## EXERCISE OBJECTIVE
Find the lines below that contain the string "Definition". Copy each one.

## DATA EXTRACT
• • •
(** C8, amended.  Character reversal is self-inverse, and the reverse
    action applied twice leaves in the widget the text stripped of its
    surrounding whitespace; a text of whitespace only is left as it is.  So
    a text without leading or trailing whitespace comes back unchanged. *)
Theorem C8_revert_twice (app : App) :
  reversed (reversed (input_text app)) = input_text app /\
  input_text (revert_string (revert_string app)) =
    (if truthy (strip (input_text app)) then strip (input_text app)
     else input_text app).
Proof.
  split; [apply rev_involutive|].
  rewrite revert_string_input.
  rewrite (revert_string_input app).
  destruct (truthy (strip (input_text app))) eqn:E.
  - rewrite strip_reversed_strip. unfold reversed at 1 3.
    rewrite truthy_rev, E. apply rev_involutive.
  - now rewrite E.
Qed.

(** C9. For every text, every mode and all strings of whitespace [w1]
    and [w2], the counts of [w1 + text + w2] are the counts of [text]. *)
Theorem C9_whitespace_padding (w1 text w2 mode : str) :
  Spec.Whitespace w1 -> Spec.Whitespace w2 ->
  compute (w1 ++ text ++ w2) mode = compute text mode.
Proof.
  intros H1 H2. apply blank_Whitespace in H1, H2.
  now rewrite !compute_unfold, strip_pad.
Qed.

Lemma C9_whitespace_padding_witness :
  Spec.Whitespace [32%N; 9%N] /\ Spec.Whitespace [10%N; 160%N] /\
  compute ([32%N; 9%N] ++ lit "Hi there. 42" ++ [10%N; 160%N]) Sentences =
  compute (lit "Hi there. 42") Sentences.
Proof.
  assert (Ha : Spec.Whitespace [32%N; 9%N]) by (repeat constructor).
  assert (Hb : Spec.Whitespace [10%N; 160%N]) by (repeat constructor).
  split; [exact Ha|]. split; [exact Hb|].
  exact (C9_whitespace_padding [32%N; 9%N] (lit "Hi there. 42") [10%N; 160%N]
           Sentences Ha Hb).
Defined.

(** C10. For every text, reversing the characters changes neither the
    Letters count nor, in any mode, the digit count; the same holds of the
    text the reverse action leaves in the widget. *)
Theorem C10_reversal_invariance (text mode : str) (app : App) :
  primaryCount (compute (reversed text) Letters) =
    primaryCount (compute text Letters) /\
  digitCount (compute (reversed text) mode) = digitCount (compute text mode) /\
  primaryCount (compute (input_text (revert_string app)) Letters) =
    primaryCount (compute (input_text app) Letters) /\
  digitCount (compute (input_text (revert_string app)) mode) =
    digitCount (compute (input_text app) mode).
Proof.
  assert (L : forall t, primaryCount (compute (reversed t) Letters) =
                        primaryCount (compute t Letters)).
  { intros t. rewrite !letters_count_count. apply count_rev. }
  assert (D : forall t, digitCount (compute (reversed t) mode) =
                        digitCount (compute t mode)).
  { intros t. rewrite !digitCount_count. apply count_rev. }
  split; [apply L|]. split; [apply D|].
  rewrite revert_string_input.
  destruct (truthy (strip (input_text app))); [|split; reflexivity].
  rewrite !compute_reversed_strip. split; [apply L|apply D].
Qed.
• • •
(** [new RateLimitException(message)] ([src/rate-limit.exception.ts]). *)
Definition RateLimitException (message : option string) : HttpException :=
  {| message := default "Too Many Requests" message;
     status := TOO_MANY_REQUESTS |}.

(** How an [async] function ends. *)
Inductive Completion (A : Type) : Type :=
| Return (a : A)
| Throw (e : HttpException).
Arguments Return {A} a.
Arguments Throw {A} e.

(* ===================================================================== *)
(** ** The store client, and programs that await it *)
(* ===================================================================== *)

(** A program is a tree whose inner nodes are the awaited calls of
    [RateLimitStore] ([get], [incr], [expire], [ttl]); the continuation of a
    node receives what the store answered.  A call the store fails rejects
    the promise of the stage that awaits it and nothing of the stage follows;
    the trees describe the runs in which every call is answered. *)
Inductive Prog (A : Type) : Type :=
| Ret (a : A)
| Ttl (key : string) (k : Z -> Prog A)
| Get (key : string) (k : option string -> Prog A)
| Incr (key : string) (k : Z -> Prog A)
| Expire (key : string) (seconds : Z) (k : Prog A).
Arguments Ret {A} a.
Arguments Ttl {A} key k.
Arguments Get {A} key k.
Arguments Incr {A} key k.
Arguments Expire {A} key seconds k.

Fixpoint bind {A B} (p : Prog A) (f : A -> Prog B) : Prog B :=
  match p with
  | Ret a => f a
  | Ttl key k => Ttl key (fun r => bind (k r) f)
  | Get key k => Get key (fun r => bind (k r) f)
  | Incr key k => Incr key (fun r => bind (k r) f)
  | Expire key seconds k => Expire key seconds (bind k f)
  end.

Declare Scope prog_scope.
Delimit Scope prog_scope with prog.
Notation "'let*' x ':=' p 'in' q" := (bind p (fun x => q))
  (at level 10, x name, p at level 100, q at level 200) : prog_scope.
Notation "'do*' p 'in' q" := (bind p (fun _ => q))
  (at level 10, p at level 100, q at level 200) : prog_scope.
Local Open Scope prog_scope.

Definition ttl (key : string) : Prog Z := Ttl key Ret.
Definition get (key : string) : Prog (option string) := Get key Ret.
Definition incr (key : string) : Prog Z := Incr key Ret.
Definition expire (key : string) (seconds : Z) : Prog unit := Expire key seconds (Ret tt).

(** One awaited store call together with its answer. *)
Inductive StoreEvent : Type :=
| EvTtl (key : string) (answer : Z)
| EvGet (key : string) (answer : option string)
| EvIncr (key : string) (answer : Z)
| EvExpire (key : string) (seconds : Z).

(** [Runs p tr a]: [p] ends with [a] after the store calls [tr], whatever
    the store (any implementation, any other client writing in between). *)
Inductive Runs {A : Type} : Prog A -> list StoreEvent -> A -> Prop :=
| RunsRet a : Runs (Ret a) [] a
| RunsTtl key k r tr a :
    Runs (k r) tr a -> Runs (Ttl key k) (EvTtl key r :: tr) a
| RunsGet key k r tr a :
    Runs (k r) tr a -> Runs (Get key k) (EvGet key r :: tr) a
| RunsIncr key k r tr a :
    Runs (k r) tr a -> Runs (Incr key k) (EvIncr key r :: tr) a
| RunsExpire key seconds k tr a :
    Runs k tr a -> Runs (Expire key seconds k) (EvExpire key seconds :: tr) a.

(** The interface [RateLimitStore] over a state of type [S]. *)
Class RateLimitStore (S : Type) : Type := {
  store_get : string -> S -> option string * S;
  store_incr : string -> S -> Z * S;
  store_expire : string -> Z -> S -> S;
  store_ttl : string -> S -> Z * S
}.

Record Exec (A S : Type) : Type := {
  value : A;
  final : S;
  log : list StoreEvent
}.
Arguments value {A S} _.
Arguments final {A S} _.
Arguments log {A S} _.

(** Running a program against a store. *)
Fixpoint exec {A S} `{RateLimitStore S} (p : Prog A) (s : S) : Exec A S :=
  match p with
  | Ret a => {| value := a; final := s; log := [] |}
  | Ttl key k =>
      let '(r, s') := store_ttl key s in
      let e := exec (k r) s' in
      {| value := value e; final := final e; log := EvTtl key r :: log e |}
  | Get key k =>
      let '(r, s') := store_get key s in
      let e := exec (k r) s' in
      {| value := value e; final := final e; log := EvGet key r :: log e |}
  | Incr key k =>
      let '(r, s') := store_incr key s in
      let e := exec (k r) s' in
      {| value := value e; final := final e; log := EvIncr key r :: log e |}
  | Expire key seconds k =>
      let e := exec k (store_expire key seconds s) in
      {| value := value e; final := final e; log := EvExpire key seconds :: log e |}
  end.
• • •
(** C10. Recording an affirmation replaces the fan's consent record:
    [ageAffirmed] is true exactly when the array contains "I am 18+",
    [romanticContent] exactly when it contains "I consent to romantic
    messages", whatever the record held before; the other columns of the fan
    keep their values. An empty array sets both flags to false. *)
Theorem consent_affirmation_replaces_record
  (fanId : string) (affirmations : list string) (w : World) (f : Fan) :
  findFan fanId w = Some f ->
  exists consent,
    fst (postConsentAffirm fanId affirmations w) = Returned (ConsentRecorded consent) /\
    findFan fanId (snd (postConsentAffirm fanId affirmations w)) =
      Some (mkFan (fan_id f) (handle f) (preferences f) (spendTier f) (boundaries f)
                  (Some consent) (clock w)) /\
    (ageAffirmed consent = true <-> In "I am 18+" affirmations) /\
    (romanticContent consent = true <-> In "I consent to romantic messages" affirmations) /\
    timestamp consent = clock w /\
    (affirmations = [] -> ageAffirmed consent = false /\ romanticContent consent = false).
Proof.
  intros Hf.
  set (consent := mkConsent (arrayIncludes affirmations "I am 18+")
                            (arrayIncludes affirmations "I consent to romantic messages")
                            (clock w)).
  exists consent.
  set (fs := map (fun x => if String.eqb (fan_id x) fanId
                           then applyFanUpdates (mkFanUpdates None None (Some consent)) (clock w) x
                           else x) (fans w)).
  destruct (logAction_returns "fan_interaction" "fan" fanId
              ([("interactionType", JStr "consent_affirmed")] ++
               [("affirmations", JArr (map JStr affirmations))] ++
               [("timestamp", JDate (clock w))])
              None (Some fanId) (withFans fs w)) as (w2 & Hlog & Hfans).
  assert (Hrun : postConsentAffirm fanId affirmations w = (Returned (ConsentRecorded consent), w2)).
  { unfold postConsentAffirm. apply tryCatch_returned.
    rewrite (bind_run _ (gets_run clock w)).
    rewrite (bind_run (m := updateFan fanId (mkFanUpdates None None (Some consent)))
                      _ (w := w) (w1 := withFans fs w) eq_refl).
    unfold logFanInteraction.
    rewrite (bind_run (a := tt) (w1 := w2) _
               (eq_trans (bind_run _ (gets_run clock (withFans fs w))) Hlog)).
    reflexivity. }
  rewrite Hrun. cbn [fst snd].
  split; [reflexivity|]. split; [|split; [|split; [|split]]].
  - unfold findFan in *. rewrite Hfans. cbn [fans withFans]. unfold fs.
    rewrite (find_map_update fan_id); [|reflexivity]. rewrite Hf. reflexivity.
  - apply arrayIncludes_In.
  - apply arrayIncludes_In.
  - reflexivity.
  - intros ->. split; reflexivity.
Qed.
• • •
## YOUR SOLUTION
Definition RateLimitException (message : option string) : HttpException :=
Definition ttl (key : string) : Prog Z := Ttl key Ret.
Definition get (key : string) : Prog (option string) := Get key Ret.
Definition incr (key : string) : Prog Z := Incr key Ret.
Definition expire (key : string) (seconds : Z) : Prog unit := Expire key seconds (Ret tt).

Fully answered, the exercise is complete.